Line filter on the word "reflexivity": copy each matching line from the entries.

*DATA EXTRACT*
========
(* ===== verification/Traffic.v ===== *)
(** * What a synchronisation costs on the wire (src/src/protocol/origin.rs, replica.rs, messages.rs)

    The program exists to send little.  The frames of a session carry one digest for every
    group of 64 pages of the replica, the digests of the pages of the groups that differ, and
    the pages that differ.  [session_traffic] bounds the bytes of all frames, in both
    directions, by the number of groups and of differing pages; it follows that a database
    that is already up to date costs 32 bytes per group and a constant. *)

From S2P Require Import Prelude RustStr Errors Hash Messages Proc Db Tuning Pages Instances.
From S2P Require Import Transport Origin Replica Session SyncLocal Faults Wire Limits.

(** The bytes of a frame, length prefix included. *)
Definition frame_bytes `{!Bincode} (m : Message) : Z :=
  match encode m with Ok e => zlen e | Err _ => 0 end.
Definition traffic `{!Bincode} (ms : list Message) : Z := sum (map frame_bytes ms).

(** Per differing page: the page itself, its number, twice, and its share of a group that had
    to be compared page by page. *)
Definition PER_PAGE : Z := 2455.
Definition PER_GROUP : Z := 32.
Definition PER_SESSION : Z := 98.

Lemma sum_app l1 l2 : sum (l1 ++ l2) = sum l1 + sum l2.
Proof. induction l1 as [|x l1 IH]; [done|]. unfold sum in *. cbn. lia. Qed.

Lemma zlen_concat_map {A B} (f : A -> list B) l : zlen (concat (map f l)) = sum (map (fun x => zlen (f x)) l).
Proof. induction l as [|x l IH]; [done|]. cbn [map concat]. rewrite zlen_app, IH. done. Qed.

Lemma sum_at_least {A} (f : A -> Z) l : (forall x, x ∈ l -> 1 <= f x) -> zlen l <= sum (map f l).
Proof.
  induction l as [|x l IH]; intros Hl; [done|]. assert (1 <= f x) by (apply Hl; set_solver).
  assert (zlen l <= sum (map f l)) by (apply IH; set_solver). unfold sum, zlen in *. cbn [map foldr length]. lia.
Qed.

Section Traffic.
Context `{!Bincode, !BincodeSize, !Digests, !DigestLaws}.

Lemma frame_bytes_le m : typed_message m -> frame_bytes m <= 4 + size_bound m.
Proof.
  intros Ht. destruct (bincode_size m Ht) as (b & He & _ & Hl). unfold frame_bytes, encode. rewrite He.
  rewrite zlen_app, zlen_to_le_bytes. lia.
Qed.

Lemma traffic_app l1 l2 : traffic (l1 ++ l2) = traffic l1 + traffic l2.
Proof. unfold traffic. by rewrite map_app, sum_app. Qed.

(** The frames of a dialogue, both directions. *)
Definition trace_traffic (T : list event) : Z := traffic (sent_by_origin T) + traffic (sent_by_replica T).

Lemma trace_traffic_app T1 T2 : trace_traffic (T1 ++ T2) = trace_traffic T1 + trace_traffic T2.
Proof. unfold trace_traffic, sent_by_origin, sent_by_replica. rewrite !omap_app, !traffic_app. lia. Qed.

Lemma trace_traffic_one e m : message_of e = Some m -> trace_traffic [e] = frame_bytes m.
Proof. destruct e; intros [= ->]; unfold trace_traffic, traffic, sum; cbn; lia. Qed.

Lemma trace_traffic_writes pages : trace_traffic (write_events pages) = 0.
Proof. induction pages as [|p pages IH]; [done|]. exact IH. Qed.

Lemma trace_traffic_concat {A} (f : A -> list event) l :
  trace_traffic (concat (map f l)) = sum (map (fun x => trace_traffic (f x)) l).
Proof. induction l as [|x l IH]; [done|]. cbn [map concat]. rewrite trace_traffic_app, IH. done. Qed.

Variables (ps pc rc : Z) (ob rb : bytes).
Context (Hps : 0 < ps <= 65536) (Hpos : 0 < pc <= MAX_PAGES) (Hle : 0 <= rc <= pc).
Let Hpc : 0 <= pc <= MAX_PAGES.
Proof. lia. Qed.
Context (Hob : zlen ob = pc * ps) (Hrb : zlen rb = rc * ps).

Definition differing : list Z := List.filter (differs ps rc ob rb) (range_incl 1 pc).

(** A flagged group holds a page that differs: equal pages have equal digests. *)
Lemma flagged_group_differs g : g ∈ need_fine ps pc rc ob rb ->
  exists p, p ∈ group_range pc g /\ differs ps rc ob rb p = true.
Proof.
  destruct (pc_fits pc rc Hpc Hle) as [Fp Fr]. unfold need_fine, need_fine_spec. rewrite zlen_replica_digests.
  pose proof (div_ceil_spec pc 64 ltac:(lia) ltac:(lia)). pose proof (div_ceil_spec rc 64 ltac:(lia) ltac:(lia)).
  unfold num_groups, GROUP_SIZE.
  intros [Hg|Hg%elem_of_range]%elem_of_app.
  - apply list_elem_of_In, filter_In in Hg as [Hg%list_elem_of_In%elem_of_range Hd].
    destruct (existsb (differs ps rc ob rb) (group_range pc g)) eqn:E.
    { apply existsb_exists in E as (p & Hp%list_elem_of_In & Hx). eauto. }
    assert (Hsame : forall p, p ∈ group_range pc g -> p <= rc /\ page_of ps ob p = page_of ps rb p).
    { intros p Hp%list_elem_of_In. destruct (differs ps rc ob rb p) eqn:Ep.
      - enough (existsb (differs ps rc ob rb) (group_range pc g) = true) by congruence.
        apply existsb_exists. eauto.
      - unfold differs in Ep. apply orb_false_iff in Ep as [Ep1 Ep2]. zbool.
        by apply bool_decide_eq_true in Ep2. }
    exfalso. unfold group_differs in Hd. apply orb_true_iff in Hd as [Hd|Hd]; zbool; [lia|].
    rewrite index_replica_digests in Hd by (unfold num_groups, GROUP_SIZE; lia).
    apply bool_decide_eq_false in Hd. apply Hd. unfold group_digest, group_page_hashes.
    assert (Hr : group_range rc g = group_range pc g).
    { unfold group_range. f_equal. destruct (decide (Z.min (64 * g + 64) pc <= rc)); [lia|].
      destruct (Hsame (Z.min (64 * g + 64) pc)) as [? _]; [apply elem_of_group_range; lia|lia]. }
    rewrite Hr. do 2 f_equal. apply map_ext_in. intros p Hp%list_elem_of_In. by destruct (Hsame p Hp) as [_ ->].
  - exists (64 * g + 1). split; [apply elem_of_group_range; lia|]. unfold differs. by zdec (rc <? 64 * g + 1) true.
Qed.

Lemma group_traffic g : group_ok g ->
  trace_traffic (group_trace ps pc rc ob rb g) <= 2431 + (ps + 19) * zlen (pages_sent ps pc rc ob rb g).
Proof.
  intros Hg. destruct (group_messages_typed ps pc rc ob rb Hps Hpc Hle Hob g Hg) as (T1 & T2 & T3).
  destruct (group_messages_size ps pc rc ob rb Hps Hob g Hg) as (S1 & S2 & S3).
  change (group_trace ps pc rc ob rb g) with
    (([ToOrigin (PageHashes (group_range rc g) (offered ps rc rb g))] ++
      [ToReplica (SendPages (pages_sent ps pc rc ob rb g))]) ++
     write_events (pages_sent ps pc rc ob rb g) ++
     [ToOrigin (PagesAck (map page_no (pages_sent ps pc rc ob rb g)))]).
  rewrite !trace_traffic_app, trace_traffic_writes.
  do 3 (erewrite trace_traffic_one by reflexivity).
  apply frame_bytes_le in T1, T2, T3. lia.
Qed.

Lemma dialogue_traffic :
  no_collision ps pc rc ob rb ->
  trace_traffic (session_trace ps pc rc ob rb) <=
    PER_SESSION + PER_GROUP * num_groups rc + (ps + PER_PAGE) * zlen differing.
Proof.
  intros NC. destruct (pc_fits pc rc Hpc Hle) as [Fp Fr].
  destruct (group_counts pc rc Hpc Hle) as [Gr Gp].
  set (gs := need_fine ps pc rc ob rb).
  assert (Hsent : sum (map (fun g => zlen (pages_sent ps pc rc ob rb g)) gs) = zlen differing).
  { rewrite <- zlen_concat_map. unfold gs. rewrite session_pages by (done || lia).
    unfold differing, zlen. by rewrite length_map. }
  assert (Hflag : zlen gs <= zlen differing).
  { rewrite <- Hsent. apply sum_at_least. intros g Hg. destruct (flagged_group_differs g Hg) as (p & Hp & Hd).
    rewrite pages_sent_differ by (done || lia || by destruct (need_fine_groups ps pc rc ob rb Fp Fr g Hg)).
    assert (Hin : p ∈ List.filter (differs ps rc ob rb) (group_range pc g))
      by (by apply list_elem_of_In, filter_In; split; [apply list_elem_of_In|]).
    unfold zlen. rewrite length_map. destruct (List.filter _ _); [set_solver|cbn; lia]. }
  assert (Hgroups : sum (map (fun g => trace_traffic (group_trace ps pc rc ob rb g)) gs) <=
                    2431 * zlen gs + (ps + 19) * zlen differing).
  { rewrite <- Hsent. assert (Hgs : forall g, g ∈ gs -> group_ok g) by (by apply need_fine_groups).
    clearbody gs. clear Hsent Hflag. induction gs as [|g gs' IH]; [unfold zlen, sum; cbn; lia|].
    pose proof (group_traffic g (Hgs g ltac:(set_solver))). specialize (IH ltac:(set_solver)).
    unfold sum, zlen in *. cbn [map foldr length]. lia. }
  change (session_trace ps pc rc ob rb) with
    ((([ToOrigin (Hello 2 ps rc)] ++ [ToReplica (HelloAck 2 ps pc)]) ++
      ([ToOrigin (GroupHashes 0 (replica_digests ps rc rb))] ++ [ToReplica (GroupsNeedFine gs)])) ++
     concat (map (group_trace ps pc rc ob rb) gs) ++ [ToReplica Done]).
  rewrite !trace_traffic_app, trace_traffic_concat. do 5 (erewrite trace_traffic_one by reflexivity).
  pose proof (digests_size _ (digests_32 ps rc rb)) as Hh. rewrite zlen_replica_digests in Hh.
  assert (frame_bytes (Hello 2 ps rc) <= 24) by (apply frame_bytes_le; unfold typed_message, is_u32, MAX_PAGES in *; lia).
  assert (frame_bytes (HelloAck 2 ps pc) <= 24) by (apply frame_bytes_le; unfold typed_message, is_u32, MAX_PAGES in *; lia).
  assert (frame_bytes (GroupHashes 0 (replica_digests ps rc rb)) <= 23 + 32 * num_groups rc).
  { rewrite <- Hh. etrans; [apply frame_bytes_le; split; [unfold is_u32; lia|apply digests_32]|]. unfold size_bound. lia. }
  assert (frame_bytes (GroupsNeedFine gs) <= 18 + 5 * zlen gs).
  { etrans; [apply frame_bytes_le|unfold size_bound; lia]. apply Forall_forall.
    intros g [Hg0 Hg1]%(need_fine_groups ps pc rc ob rb Fp Fr). unfold is_u32. lia. }
  assert (frame_bytes Done <= 9) by (by apply frame_bytes_le).
  unfold PER_SESSION, PER_GROUP, PER_PAGE. lia.
Qed.
End Traffic.

(** C10. What a synchronisation costs: the frames of a finished session, both directions together,
    are at most 98 bytes, 32 for every group of 64 pages of the replica, and for every page
    that differs its size and 2455. *)
Theorem session_traffic `{!Bincode, !BincodeSize, !Digests, !DigestLaws, !Rayon, !HashSetDebug} snap c ot rt rc final :
  snapshot_ok snap -> snap_page_size snap <= 65536 -> 0 < snap_page_count snap <= MAX_PAGES ->
  replica_ok (snap_page_size snap) rc c -> rc <= snap_page_count snap ->
  no_collision (snap_page_size snap) (snap_page_count snap) rc (snap_bytes snap) (file c) ->
  rtc step (start snap c ot rt) final -> nf step final ->
  traffic (origin_sent final) + traffic (replica_sent final) <=
    PER_SESSION + PER_GROUP * num_groups rc +
    (snap_page_size snap + PER_PAGE) *
      zlen (differing (snap_page_size snap) (snap_page_count snap) rc (snap_bytes snap) (file c)).
Proof.
  intros Hs Hps Hpc Hr Hle NC Hrun Hnf.
  destruct (session_run snap c ot rt rc Hs Hr Hle) as (c' & m' & _ & _ & Hend).
  rewrite (nf_unique _ _ _ Hend (ret_nf _ _ _ _ _ _ _) Hrun Hnf). cbn [origin_sent replica_sent].
  pose proof Hs as (Hps0 & Hpc0 & Hob). pose proof Hr as (_ & _ & _ & Hrb & Hrc & _). unfold fits_u32 in *.
  apply dialogue_traffic; done || lia.
Qed.

(** Two of three pages differ: at most 98 + 32 + 2 * 2457 bytes. *)
Lemma session_traffic_witness :
  exists final, rtc step (start Example.snap Example.stale default_tuning default_tuning) final /\ nf step final /\
    traffic (H := Raw.raw_bincode) (origin_sent final) + traffic (H := Raw.raw_bincode) (replica_sent final) <= 5044.
Proof.
  destruct (sync_end Example.snap Example.stale default_tuning default_tuning 2
              snap_ok stale_ok ltac:(vm_compute; congruence) Example.stale_free)
    as (n & final & Hn & Hnf & _).
  assert (Hrun := rtc_nsteps_2 _ _ _ Hn).
  exists final. split; [exact Hrun|]. split; [exact Hnf|].
  assert (Hmax : 0 < snap_page_count Example.snap <= MAX_PAGES) by (unfold MAX_PAGES; cbn; lia).
  pose proof (session_traffic (H := Raw.raw_bincode) (H0 := Raw.raw_size) Example.snap Example.stale
                default_tuning default_tuning 2 final snap_ok ltac:(vm_compute; congruence) Hmax stale_ok
                ltac:(vm_compute; congruence) Example.stale_free Hrun Hnf) as Ht.
  vm_compute (_ + _ * _ + _) in Ht. exact Ht.
Defined.
(* ===== verification/Ha.v ===== *)
(** * High-availability policy (src/src/ha.rs)

    Lease and freshness records, the write fence, the promotion policy, the runtime
    state machine, controller plans and their execution.  The traits of the source
    are type classes: [LeaseReader] and [HaActionExecutor]; a [TracingExecutor]
    decorates any executor.

    The main theorem is the invariant of [reconcile]: a node is a writer only under
    a lease that is unexpired, held by the node and of the node's generation. *)

From S2P Require Import Prelude RustStr Errors KvText.

(** ** Records *)

Record LeaseRecord := mk_lease {
  holder_node_id : string;
  generation : Z;
  renewed_at_secs : Z;
  ttl_secs : Z;
}.

Definition is_expired (l : LeaseRecord) (now_secs : Z) : bool :=
  sat_add64 (renewed_at_secs l) (ttl_secs l) <? now_secs.

Record FreshnessLedger := mk_freshness {
  source_node_id : string;
  source_generation : Z;
  synced_at_secs : Z;
}.

Record PromotionConfig := mk_promotion_config {
  max_freshness_age_secs : Z;
  max_future_skew_secs : Z;
}.
Definition default_promotion_config : PromotionConfig := mk_promotion_config 10 2.

Record PromotionRequest := mk_promotion_request {
  candidate_node_id : string;
  target_generation : Z;
  min_source_generation : Z;
}.
(* ===== verification/HaLoop.v ===== *)
(** * HA control loop (src/src/ha.rs executors, src/src/main.rs HA mode)

    The executors behind the controller (files, tracing, readiness and the state
    shared with the gateway), the turns of the control loop, the startup fence and
    the readiness endpoint.

    Files are their content plus a script of I/O failures, so that the theorems
    speak of executors that fail. *)

From S2P Require Import Prelude RustStr Errors KvText Ha.

(** ** Debug texts of the audit log *)

(** [{:?}] of a string: the escapes of ASCII characters; other UTF-8 is copied. *)
Definition hex_digit (d : Z) : ascii :=
  if d <? 10 then digit_char d else ascii_of_N (Z.to_N (97 + d - 10)).

Definition escape_char (a : ascii) : string :=
  let c := code a in
  if c =? 34 then String "\" (String DQUOTE "") else
  if c =? 92 then "\\" else
  if c =? 10 then "\n" else
  if c =? 13 then "\r" else
  if c =? 9 then "\t" else
  if c =? 0 then "\0" else
  if (c <? 32) || (c =? 127) then
    "\u{" +++ (if c <? 16 then String (hex_digit c) ""
               else String (hex_digit (c / 16)) (String (hex_digit (c mod 16)) "")) +++ "}"
  else String a "".

Fixpoint escape (s : string) : string :=
  match s with "" => "" | String a r => escape_char a +++ escape r end.

Definition debug_str (s : string) : string := String DQUOTE (escape s +++ String DQUOTE "").

Definition debug_fence (v : WriteFenceViolation) : string :=
  match v with
  | FenceLeaseExpired => "LeaseExpired"
  | FenceNotLeaseHolder h => "NotLeaseHolder { holder_node_id: " +++ debug_str h +++ " }"
  | GenerationMismatch local l =>
      "GenerationMismatch { local: " +++ show_Z local +++ ", lease: " +++ show_Z l +++ " }"
  end.

Definition debug_reason (r : DemotionReason) : string :=
  match r with
  | LeaseMissing => "LeaseMissing"
  | FenceViolation v => "FenceViolation(" +++ debug_fence v +++ ")"
  end.

Definition debug_violation (v : PromotionViolation) : string :=
  match v with
  | LeaseExpired => "LeaseExpired"
  | NotLeaseHolder h => "NotLeaseHolder { holder_node_id: " +++ debug_str h +++ " }"
  | TargetGenerationMismatch t l =>
      "TargetGenerationMismatch { target: " +++ show_Z t +++ ", lease: " +++ show_Z l +++ " }"
  | MissingFreshness => "MissingFreshness"
  | FreshnessFromFuture s n k =>
      "FreshnessFromFuture { synced_at_secs: " +++ show_Z s +++ ", now_secs: " +++ show_Z n +++
      ", max_future_skew_secs: " +++ show_Z k +++ " }"
  | StaleFreshness a m =>
      "StaleFreshness { age_secs: " +++ show_Z a +++ ", max_freshness_age_secs: " +++ show_Z m +++ " }"
  | LineageTooOld o m =>
      "LineageTooOld { observed: " +++ show_Z o +++ ", min_required: " +++ show_Z m +++ " }"
  end.
(* ===== verification/Linear.v ===== *)
(** * Concurrent calls of the engine, as their callers see them

    [DatabaseEngine::execute], [batch], [query] and [stream_query_chunks] (src/src/gateway/engine.rs)
    run on blocking tasks, several at a time.  A writing call takes the lock of its database
    ([Locks]), opens a connection, and works on it one SQLite operation after another; a
    reading call takes no lock: it opens a connection, prepares its statement and looks at
    its columns, and steps it, at three moments, and its rows are those of the file when it
    is first stepped.  Here every call is the program of its SQLite operations, the calls
    are interleaved between any two operations, and the history records when each was
    invoked and what it returned.

    [engine_linearizable]: while no database is dropped, names are spelled one way, batches
    are transactional and do not end their transaction themselves, and no call changes the
    schema, the history of every existing database is that of the calls of [Engine] made one
    at a time, each at a moment between its invocation and its return.
    [plain_batch_is_seen_in_part] shows what a batch without a transaction lets a reader
    see, [schema_change_splits_query] what a query across a schema change answers. *)

From stdpp Require Import functions.
From S2P Require Import Prelude RustStr Errors Engine Locks.

#[export] Instance component_eq_dec : EqDecision Component.
Proof. solve_decision. Defined.

(** ** Calls and their programs *)

Inductive write_call :=
| Execute (s : Statement) (generation : Z)
| BatchOf (ss : list Statement) (m : BatchTransactionMode) (stop_on_error : bool) (generation : Z).
Inductive read_call :=
| Query (s : Statement) (max_rows generation : Z) (is_replica_read : bool)
| Stream (s : Statement) (max_rows chunk_size : Z).
Inductive call := Write (w : write_call) | Read (q : read_call).

Inductive response :=
| ExecuteAnswer (r : SyncResult ExecuteResponse)
| BatchAnswer (r : SyncResult BatchResponse)
| QueryAnswer (r : SyncResult QueryResponse)
| StreamAnswer (r : SyncResult (list QueryChunk)).

(** What a writing call answers when its connection cannot be opened. *)
Definition open_failed (w : write_call) (e : SyncError) : response :=
  match w with
  | Execute _ _ => ExecuteAnswer (Err e)
  | BatchOf _ _ _ _ => BatchAnswer (Err e)
  end.

Definition read_statement (q : read_call) : Statement :=
  match q with Query s _ _ _ | Stream s _ _ => s end.

(** What a reading call answers when opening, preparing or binding fails, *)
Definition read_failed (q : read_call) (e : SyncError) : response :=
  match q with
  | Query _ _ _ _ => QueryAnswer (Err e)
  | Stream _ _ _ => StreamAnswer (Err e)
  end.

(** and from the headers it took from its prepared statement and the steps of this. *)
Definition read_result {DB} (q : read_call) (p : Prepared DB) (ss : list (SyncResult (option (list SqlValue))))
  : response :=
  match q with
  | Query _ max_rows generation replica =>
      QueryAnswer (let? rows := collect_rows (column_count p) max_rows 0 ss in
                   Ok (mk_query_response (headers p) rows (zlen rows) generation replica))
  | Stream _ max_rows chunk_size =>
      StreamAnswer (chunk_rows_go (column_count p) max_rows chunk_size 0 (headers p) [] ss)
  end.

(** What the file of a database holds between connections: [attach] is [Connection::open] on
    it, [refresh] is a connection that is not in a transaction when it looks at the file
    again, [persist] what other connections find there while one is open, and what is left
    when it is closed. *)
Class SqliteFiles (DB File : Type) := {
  attach : File -> string -> bool -> SyncResult DB;
  refresh : File -> DB -> DB;
  persist : DB -> File;
}.

Section Linear.
Context {DB : Type} `{!SqliteDb DB}.
Context (data_dir : string) (create_parent : string -> option IoError).
Context {File : Type} `{!SqliteFiles DB File}.

(** The rest of a call: its answer, or an operation on the connection and what follows. *)
Inductive program :=
| Done (r : response)
| Op (step : DB -> DB * program).

Fixpoint run (p : program) (d : DB) : response * DB :=
  match p with
  | Done r => (r, d)
  | Op f => let '(d', p') := f d in run p' d'
  end.

(** [prepare], [bind_parameters], [step], then the counters of the connection. *)
Definition execute_program (s : Statement) (generation : Z) : program :=
  Op (fun d => (d,
    match db_prepare (sql s) d with
    | Err e => Done (ExecuteAnswer (Err e))
    | Ok prepared =>
        match bind_parameters prepared s with
        | Err e => Done (ExecuteAnswer (Err e))
        | Ok bound =>
            Op (fun d =>
              match step_write prepared bound d with
              | (Err e, d) => (d, Done (ExecuteAnswer (Err e)))
              | (Ok _, d) => (d, Op (fun d => (d, Done (ExecuteAnswer (Ok
                  (mk_execute_response (db_changes d) (db_last_insert_rowid d) generation))))))
              end)
        end
    end)).

(** One statement of a batch; [k] goes on with its result. *)
Definition statement_program (s : Statement) (generation : Z) (k : StatementResult -> program) : program :=
  Op (fun d => (d,
    match db_prepare (sql s) d with
    | Err e => k (Err (SyncError_to_string e))
    | Ok prepared =>
        match bind_parameters prepared s with
        | Err e => k (Err (SyncError_to_string e))
        | Ok bound =>
            if is_readonly prepared then
              Op (fun d => (after_read prepared bound d,
                match all_rows (column_count prepared) (steps prepared bound d) with
                | Err e => k (Err (SyncError_to_string e))
                | Ok rows => k (Ok (QueryResult (mk_query_response (headers prepared) rows (zlen rows) generation false)))
                end))
            else
              Op (fun d =>
                match step_write prepared bound d with
                | (Ok _, d) => (d, Op (fun d => (d, k (Ok (ExecuteResult
                    (mk_execute_response (db_changes d) (db_last_insert_rowid d) generation))))))
                | (Err e, d) => (d, k (Err (SyncError_to_string e)))
                end)
        end
    end)).

(** The loop over the statements: [results] and [has_error] are its variables. *)
Fixpoint statements_program (stop_on_error : bool) (generation : Z) (ss : list Statement)
    (results : list StatementResult) (has_error : bool) (k : list StatementResult -> bool -> program)
  : program :=
  match ss with
  | [] => k results has_error
  | s :: rest =>
      statement_program s generation (fun r =>
        match r with
        | Ok _ => statements_program stop_on_error generation rest (results ++ [r]) has_error k
        | Err _ =>
            if stop_on_error then k (results ++ [r]) true
            else statements_program stop_on_error generation rest (results ++ [r]) true k
        end)
  end.

(** After the loop: rollback or commit, and the answer. *)
Definition finish_batch (m : BatchTransactionMode) (stop_on_error : bool) (generation : Z)
    (rs : list StatementResult) (has_error : bool) : program :=
  let answer committed := Done (BatchAnswer (Ok (mk_batch_response rs generation committed))) in
  match begin_sql m with
  | Some _ =>
      if has_error && stop_on_error then Op (fun d => (snd (db_exec "ROLLBACK" d), answer false))
      else Op (fun d => let '(r, d) := db_exec "COMMIT" d in (d, answer (is_ok r)))
  | None => answer (negb has_error)
  end.

Definition batch_program (ss : list Statement) (m : BatchTransactionMode) (stop_on_error : bool)
    (generation : Z) : program :=
  let rest := statements_program stop_on_error generation ss [] false (finish_batch m stop_on_error generation) in
  match begin_sql m with
  | None => rest
  | Some q =>
      Op (fun d =>
        match db_exec q d with
        | (Err e, d) => (d, Done (BatchAnswer (Err e)))
        | (Ok _, d) => (d, rest)
        end)
  end.

Definition program_of (w : write_call) : program :=
  match w with
  | Execute s generation => execute_program s generation
  | BatchOf ss m stop generation => batch_program ss m stop generation
  end.

(** A reading call of [Engine] on a file that does not change. *)
Definition read_answer (db : string) (q : read_call) (f : File) : response :=
  match q with
  | Query s max_rows generation replica =>
      QueryAnswer (query data_dir create_parent (attach f) db s max_rows generation replica)
  | Stream s max_rows chunk_size =>
      StreamAnswer (stream_query_chunks data_dir create_parent (attach f) db s max_rows chunk_size)
  end.

(** ** The concurrent engine *)

(** Where a call is: before its connection is open; a reading call with its connection, and
    with its prepared and bound statement; a writing call at work; with the answer known;
    returned. *)
Inductive phase :=
| Pending
| Opened (conn : DB)
| Compiled (conn : DB) (p : Prepared DB) (bound : Bindings)
| Running (conn : DB) (p : program)
| Answered (r : response)
| Returned.

Definition answer (ph : phase) : option response :=
  match ph with Running _ (Done r) | Answered r => Some r | _ => None end.

Inductive event :=
| Invoke (id : nat) (db : string) (c : call)
| Return (id : nat) (r : response).

Record lin_state := mk_lin {
  ls_engine : engine_state (op := unit);
  ls_calls : gmap nat (string * call);
  ls_phases : gmap nat phase;
  ls_files : list Component -> File;
  ls_history : list event;          (* oldest first *)
}.

(** The file a name stands for, below the data directory. *)
Definition path_of (db : string) : list Component := components (trim db).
========
*RESULT FOR THIS EXERCISE*
  do 3 (erewrite trace_traffic_one by reflexivity).
  rewrite !trace_traffic_app, trace_traffic_concat. do 5 (erewrite trace_traffic_one by reflexivity).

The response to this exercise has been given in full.